The House of Lords (Lord Mustill and Lord Slynn dissenting) decided it had no jurisdiction to review a decision of the Visitor on the ground of an error of law within his jurisdiction.
In 1966, Mr Edgar Page was appointed a lecturer at the University of Hull, a corporate body regulated by Royal Charter. The statutes made under the Charter provided under section 34 that he might be removed from office for good cause. He was also informed in his letter of appointment that his appointment might be terminated by either party on giving three months' notice. In 1988 Mr Page was given three months' notice terminating his appointment on the grounds of redundancy, which was not a 'good cause' as defined in section 34. Mr Page petitioned the Visitor on the ground that the university had no power under the statutes to remove him save for good cause.
The Lord President, on behalf of the Visitor, decided that the dismissal was valid and within the university's powers. On Mr Page's application for judicial review of the Visitor's decision, the Divisional Court decided that it had jurisdiction to review the Visitor's decision, that the Visitor had misconstrued the statutes and the university had no power to dismiss Mr Page for redundancy. The Court of Appeal upheld (the Independent, 31 July 1991) the Divisional Court's decision on jurisdiction but decided the Visitor's construction of the statutes was correct.
Mr Page appealed against the decision on the construction of the statutes. The university and Visitor cross-appealed against the decision on jurisdiction.
Jeffrey Burke QC and Brian Langstaff (Robin Thompson & Partners) for Mr Page; Michael Beloff QC and Hubert Picarda QC (Nabarro Nathanson, Doncaster) for the university; Philip Havers (Treasury Solicitor) for the Lord President.

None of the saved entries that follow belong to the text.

Lemma hidden_move U1 : adds (own D (name n)) U U1 → at_ U1 D (name n) = Some e →
  (if needs_whiteout s n then whited U1 D (name n) else U1 = U) →
  hidden_away s n D W newname e U (put W newname e (del D (name n) U1)).
Proof using All.
  intros Ha Hat Hw. split_and!.
  - apply adds_same_but in Ha. eapply same_but_trans; [eapply same_but_mono; [|done]; by left|].
    eapply same_but_trans; [|apply same_but_put; by right]. apply same_but_del. left. split; [done|by left].
  - apply at_put.
  - destruct (needs_whiteout s n).
    + apply whited_put; [done|]. by eapply whited_del_file; [| |apply Hw].
    + rewrite !at_put_ne by congruence. split; [apply at_del|]. subst U1. apply at_del_ne.
      intros [_ E]%pair_eq. symmetry in E. by apply wh_ne in E.
Qed.

Lemma adds_work U1 : adds (own D (name n)) U U1 → at_ U1 W newname = None.
Proof using All.
  intros Ha%adds_same_but. rewrite (same_but_at _ _ _ _ _ Ha); [done|]. by intros [? _].
Qed.
Lemma wp_create_dirs s U ids pp : site s U ids pp → room s U (length ids) →
  ∀ fuel id (Q : FsResult unit → CopyState → Disk → Prop), head ids = Some id →
  (∀ V, grown U V → Inv V) →
  (∀ err s' V, grown U V → Q (Err err) s' V) → (∀ s' V, raised s U ids pp s' V → Q (Ok tt) s' V) →
  sm_wp DISK (create_node_directory_go ls wfd fuel id) s U Q.
Proof using All.
  induction 1 as [id pp n D lows Hn Hz Hp Ht Hw|id pid ids pp n l dd Hsite IH Hid Hn Hpar Hz Hl Hsrc Hnm Hu Hp Hsee Hnone];
    intros Hroom fuel id' Q [= <-] HI HErr HOk.
  - assert (sm_wp DISK (create_node_directory_go ls wfd fuel id) s U Q) as Hgo; [|done].
    destruct fuel; cbn [create_node_directory_go]; unfold cs_node; wp_step; wp_step; rewrite Hn; cbn [ok_or];
      do 2 wp_step; rewrite Hhead; cbn [ok_or]; rewrite Hz, Hlow; apply sm_wp_ret, HOk; by eapply site_raised.
  - assert (∀ s' V, raised s U (pid :: ids) pp s' V →
      (∀ D lows, in_tree V tree (comps pp) D W lows → at_ V D (name n) = None ∧ at_ V D (WH_PREFIX ++ name n) = None) →
      sm_wp DISK (create_one_directory ls wfd id) s' V Q) as Hone.
    { intros s' V Hra Hno. destruct (site_path _ _ _ _ Hsite) as (x & [= <-] & Hppath).
      eapply (wp_create_next s U s' V ids pid id n l pp dd); try done.
      eapply raised_room; [|done]. cbn [length] in *. by rewrite Nat.add_1_r. }
    assert (room s U (length (pid :: ids))) as Hroom'.
    { destruct Hroom as (? & ? & ?). split_and!; [done|cbn [length] in *; lia|done]. }
    assert (∃ pn, arena_get (cs_nodes s) pid = Some pn) as [pn Hpn] by (by inversion Hsite; eauto).
    assert (layer_idx pn = 0%nat → raised s U (pid :: ids) pp s U) as Hzero.
    { intros Hpz. inversion Hsite; subst; [by eapply site_raised|congruence]. }
    assert (layer_idx pn ≠ 0%nat → ∀ s' V, raised s U (pid :: ids) pp s' V → ∀ D lows,
      in_tree V tree (comps pp) D W lows → at_ V D (name n) = None ∧ at_ V D (WH_PREFIX ++ name n) = None) as Hnew.
    { intros Hpz s' V [(x & pn' & [= <-] & Hpn' & Hz') (D & lows & Ht & _ & Hor) _ _ _ _] D' lows' Ht'.
      destruct Hor as [[_ ->]|[He _]]; [congruence|]. pose proof (it_dir _ _ _ _ _ _ Ht) as E.
      rewrite (it_dir _ _ _ _ _ _ Ht') in E. injection E as -> _. by split. }
    apply Nat.eqb_neq in Hz as Hz'.
    destruct fuel as [|fuel]; cbn [create_node_directory_go]; unfold cs_node; wp_step; wp_step; rewrite Hn; cbn [ok_or];
      do 2 wp_step; rewrite Hhead; cbn [ok_or]; rewrite Hz'; cbn [andb]; wp_step; rewrite Hpar; do 2 wp_step;
      rewrite Hpn, Hlow, orb_false_r; change (default 0%nat (layer_idx <$> Some pn)) with (layer_idx pn);
      destruct (layer_idx pn =? 0)%nat eqn:Epz; cbn [negb];
      try (apply Nat.eqb_eq in Epz; apply sm_wp_ret, Hone; [by apply Hzero|intros D lows Ht; by eapply Hnone]).
    + exact I.
    + apply Nat.eqb_neq in Epz. eapply (IH Hroom' fuel pid); [done|done|done|].
      intros s' V Hra. apply Hone; [done|by eapply Hnew].
Qed.
End dirs.

(** An inode has the node it had. *)
Lemma lookup_touched `{HashOrder} s ids c ino : touched ids (get_copy s) c →
  lookup_node_id (put_copy c s) ino = lookup_node_id s ino.
Proof.
  intros Ht. unfold lookup_node_id. cbn [inodes put_copy set_nodes set_wd_counter set_CAN_MKNOD root_id nodes].
  destruct (_ =? 1); [done|]. destruct (fuse_to_ino (inodes s) ino) as [oi|]; [|done]. cbn.
  f_equal. apply list_filter_iff. intros i. by rewrite (touched_key _ _ _ _ Ht).
Qed.

(** ** The copy-up of a file at any depth *)

(** The directories [D] and below are at the path [pp] of the disk [V], which
    shows what [U] does. *)
Record settled `{DevT} (tree : list Z) (R W : Z) (pp : bytes) (U V : Disk) (D : Z) (lows : list Z) : Prop := {
  se_tree : in_tree V tree (comps pp) D W lows;
  se_walk : walk V R (comps pp) = Some D;
  se_grown : grown tree U V
}.

(** The node [id] is of a lower layer [l], which has the object [el] at its name
    [nm] in the directory [Dl], and [el] is what the tree shows; the directories
    above it, the nodes [ids], are of any layer, and the work directory has room
    for them, for the object and for [k] more. *)
Record copyable `{DevT} dir_of roots (ls : list OvlLayer) (wfd : RawFd) (s : CopyState) (U : Disk) (tree : list Z)
    (id : NodeId) (n : OvlNode) (ids : list NodeId) (R W Dl : Z) (pp nm : bytes) (el : Ent) (k : nat) : Prop := {
  cb_mount : ∃ u, head ls = Some u ∧ low u = false ∧ dir_of (root_fd (ds u)) = Some R ∧ dir_of wfd = Some W;
  cb_roots : R ∈ roots ∧ W ∈ roots ∧ ∀ x, x ∈ tree → x ∈ roots;
  cb_node : arena_get (cs_nodes s) id = Some n ∧ parent n = head ids ∧ (id ∉ ids) ∧
    compute_path (cs_nodes s) id = Some (child_path pp nm);
  cb_site : site ls tree R W s U ids pp ∧ room W s U (length ids + S k);
  cb_layer : ∃ l Rl, ls !! layer_idx n = Some l ∧ (∀ Inv, DiskSource dir_of roots Inv True (ds l)) ∧
      dir_of (root_fd (ds l)) = Some Rl ∧ walk U Rl (comps pp) = Some Dl ∧ at_ U Dl nm = Some el;
  cb_shown : see U tree (comps pp ++ [nm]) = SFile el;
  cb_object : file_ent el ∧ plain nm ∧ user_name nm
}.

Section deep.
Context `{DevT} (dir_of : RawFd → option Z) (roots : gset Z) (Inv : Disk → Prop) (copy_fuel : nat).
Context (ls : list OvlLayer) (wfd : RawFd) (s : CopyState) (U : Disk) (tree : list Z) (id : NodeId) (n : OvlNode)
  (ids : list NodeId) (R W Dl : Z) (pp nm : bytes) (el : Ent) (k : nat).
Context (Hcb : copyable dir_of roots ls wfd s U tree id n ids R W Dl pp nm el k).
Abbreviation DISK := (DISK dir_of roots Inv True).

(** What is to be kept in mind of the state: the nodes, and the names in the
    work directory. *)
Record copied_up (V0 : Disk) (D : Z) (lows : list Z) (e : Ent) (s' : CopyState) (V : Disk) : Prop := {
  cu_settled : settled tree R W pp U V0 D lows;
  cu_dirs : same_dirs tree R W U V0;
  cu_new : ∀ d x y, at_ V0 d x = Some y → at_ U d x = Some y ∨ user_name x ∧ e_dir y = true;
  cu_kind : same_kind el e;
  cu_placed : placed roots D V0 nm e V;
  cu_touched : touched (id :: ids) s s';
  cu_nodes : ∀ j, Some j = head ids ∨ j = id → ∃ x, arena_get (cs_nodes s') j = Some x ∧ layer_idx x = 0%nat;
  cu_room : room W s' V k
}.
(* ===== verification/Removal.v ===== *)
(** * Removing a name (unlink and rmdir of src/src/overlay.rs)

    What [do_rm_inner] does to the directories, from the cached child to the
    removal of the hidden object, on every outcome, and what the upper layer is
    at every call in between. *)

From S2P Require Import Prelude Libc Mapping Xattr ConfigData Sys Openat2 Node Tree DataSource Whiteout.
From S2P Require Import Layer Copyup SafeCopy Overlay Merge Disk Effects Visible CopyDisk CopyDirs Ops.
Local Open Scope Z_scope.

Lemma upper_layer_first s u : upper_layer s = Some u → layers s !! 0%nat = Some u ∧ low u = false.
Proof.
  unfold upper_layer. destruct (layers s) as [|l ls]; [done|]. destruct (low l) eqn:E; naive_solver.
Qed.

(** ** The removal of the hidden object *)
Section removal.
Context `{F64, DevT, HashOrder} (dir_of : RawFd → option Z) (roots : gset Z) (Inv : Disk → Prop) (Dv : Prop).
Abbreviation DISK := (DISK dir_of roots Inv Dv).
Implicit Types (s : OverlayInner) (U : Disk).

Lemma wp_unlink_hidden {S} fd W p flags (s : S) U (Q : unit → S → Disk → Prop) :
  Inv U → dir_of fd = Some W → plain p → Q tt s U → Q tt s (del W p U) →
  sm_wp DISK (let! _ := sm_call (Unlinkat fd p flags) in sm_ret tt) s U Q.
Proof using.
  intros HI Hfd Hp HQ HQ'. wp_step. apply wp_disk; [done|]. intros [[]|e] U' Hr; wp_step;
    destruct (Hr Hp) as (HE & _ & Hok); [|by rewrite (HE _ eq_refl)].
  destruct (Hok eq_refl) as (W' & e & HW' & _ & _ & ->). by assert (W' = W) as -> by congruence.
Qed.

(** Dropping a hidden node removes at most its object in the work directory. *)
Lemma disk_drop_node {S} n W p (s : S) U (Q : unit → S → Disk → Prop) :
  hidden_path n = Some p → dir_of (hidden_dirfd n) = Some W → plain p →
  Inv U → Inv (del W p U) → Q tt s U → Q tt s (del W p U) →
  sm_wp DISK (drop_node n) s U Q.
Proof using.
  intros Hh Hfd Hp HI HI' HQ HQ'. unfold drop_node. rewrite Hh.
  assert (del W p (del W p U) = del W p U) as Edel.
  { unfold del. cbn. f_equal. by rewrite delete_delete_eq. }
  assert (∀ U1, U1 = U ∨ U1 = del W p U → sm_wp DISK
    (if do_rmdir n then let! _ := sm_call (Unlinkat (hidden_dirfd n) p AT_REMOVEDIR) in sm_ret tt
     else sm_ret tt) s U1 Q) as Hrm.
  { intros U1 HU. destruct (do_rmdir n).
    - eapply wp_unlink_hidden; [|done|done|..]; destruct HU as [->| ->]; rewrite ?Edel; done.
    - apply sm_wp_ret. by destruct HU as [->| ->]. }
  destruct (cstr_bytes p) as [c|e] eqn:Ec; [|by apply sm_wp_ret]. apply cstr_bytes_Ok in Ec as ->.
  wp_step. destruct (do_unlink n); [|apply sm_wp_ret; auto].
  eapply wp_unlink_hidden; [done..|apply Hrm; by left|apply Hrm; by right].
Qed.
(* ===== verification/CreatingDirs.v ===== *)
(** * Creating an object below a directory of a lower layer

    The requests that create an object first bring its directory to the upper
    layer.  After that they run as from a state where it has been there, which
    is the case of Creating.v; so their effect is that of the copy-up of the
    directory, which is not seen, and then that of the creation. *)

From S2P Require Import Prelude Libc Mapping Xattr ConfigData Sys Openat2 Node Tree DataSource Provenance Whiteout.
From S2P Require Import Layer Copyup SafeCopy Overlay SafeInner Merge Disk Effects Visible CopyDisk CopyDirs.
From S2P Require Import Ops OpsTree OpsFile Requests Removal Creating.
Local Open Scope Z_scope.

Section low.
Context `{F64, DevT, HashOrder} (dir_of : RawFd → option Z) (roots : gset Z) (Inv : Disk → Prop).
Context (copy_fuel : nat) (config : OverlayConfig).
Abbreviation DISK := (DISK dir_of roots Inv True).
Implicit Types (s : OverlayInner) (U V : Disk).

(** ** The steps before the directory *)

(** The check asks for the longest name that is allowed, and gives [x] if that
    is long enough. *)
Definition passes {X} (chk : InnerM (FsResult X)) (x : X) s : Prop :=
  ∃ fd k (long : FsResult statvfs → bool) wide, chk s = Call (Fstatvfs fd) k ∧
    (∀ r, k r = Ret (if long r then Err ENAMETOOLONG else Ok x, s)) ∧ long wide = false.

Lemma passes_wp {X} (chk : InnerM (FsResult X)) x s U (Q : FsResult X → OverlayInner → Disk → Prop) :
  passes chk x s → Inv U → (∀ e, Q (Err e) s U) → Q (Ok x) s U → sm_wp DISK chk s U Q.
Proof using.
  intros (fd & k & long & wide & E & Hk & _) HI HE HQ. unfold sm_wp. rewrite E. cbn. split; [done|].
  intros r V ->. rewrite Hk. by destruct (long r); cbn.
Qed.
Lemma passes_inv {X} (chk : InnerM (FsResult X)) x s U (Q : FsResult X → OverlayInner → Disk → Prop) :
  passes chk x s → sm_wp DISK chk s U Q → Q (Ok x) s U.
Proof using.
  intros (fd & k & long & wide & E & Hk & Hw). unfold sm_wp. rewrite E. cbn. intros [_ Hr].
  specialize (Hr wide U eq_refl). by rewrite Hk, Hw in Hr.
Qed.

(** The directory is known to have no such name. *)
Definition no_name (parent_ino : Z) (nm : bytes) s (pid : NodeId) (pn : OvlNode) : Prop :=
  upper_layer s ≠ None ∧ lookup_node_id s parent_ino = Some pid ∧ nodes_get s pid = Some pn ∧
  get_child pn nm = None ∧ (is_whiteout pn nm = true ∨ is_loaded pn = true).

LORD BROWNE-WILKINSON said that a university being an eleemosynary charitable foundation, the Visitor had exclusive jurisdiction to decide disputes arising under the domestic law of the university. In Thomas v University of Bradford (1987) AC 795, the House of Lords decided that the High Court had power, on an application for judicial review, 'to quash a decision of the Visitor which amounted to an abuse of his powers'.
Under the modern law, certiorari normally lay to quash a decision for error of law. The issue was whether certiorari lay against the Visitor to quash his decision as being erroneous in point of law, notwithstanding that the question of law arose under the domestic law of the university, which the Visitor had 'exclusive' jurisdiction to decide.
The court could and would inquire whether the Visitor had jurisdiction to determine the question. If the Visitor had jurisdiction, the court had no power to ignore or review it. The reason for lack of jurisdiction was that an eleemosynary corporation was governed by a system of private law, which was not of 'the common known laws of the kingdom' but the particular laws and constitutions assigned by the founder.
The court had by mandamus required a visitor to exercise his jurisdiction and would grant prohibition to restrain a Visitor from acting outside his jurisdiction. It would intervene to prevent a breach by the Visitor of the rules of natural justice. Although the courts had developed general principles of judicial review and the general rule was that decisions affected by errors of law made by tribunals or inferior courts could be quashed, there were two reasons why that rule did not apply in the case of Visitors. First the constitutional basis of the courts' power to quash was that the decision was unlawful on the grounds that it was outside the tribunal's powers. In the ordinary case the law applicable was the general law of the land.
However, the position of decisions by a Visitor was different. A visitor was applying not the general law but a peculiar domestic law of which he was the sole arbiter. If the Visitor had power to enter into the adjudication of the dispute, he could not err in law in reaching the decision since the general law was not the applicable law. The court had no jurisdictin to reach a contrary view as to the effect of the domestic law since the Visitor was the sole judge of such domestic law.
There was no jurisdiction in the court to review a Visitor's decision for error of law committed within his jurisdiction. Judicial review did not lie to impeach the decisions of a Visitor taken within his jurisdiction on questions of either fact or law. Judicial review did lie in cases where the Visitor acted outside his jurisdiction or abused his powers or acted in breach of the rules of natural justice.
LORD KEITH agreed and LORD GRIFFITHS concurred.
LORD SLYNN said that certiorari was now available to quash errors of law in a decision albeit those errors did not go to the jurisdiction of the tribunal. There were no reasons in principle for limiting the availability of certiorari to a patent excess of power and excluding review on other grounds recognised by the law. Certiorari did lie to review the construction placed on the statutes by the Visitor. Having considered the statutes, no error of law had been shown in the decision of the Visitor.
LORD MUSTILL agreed with Lord Slynn.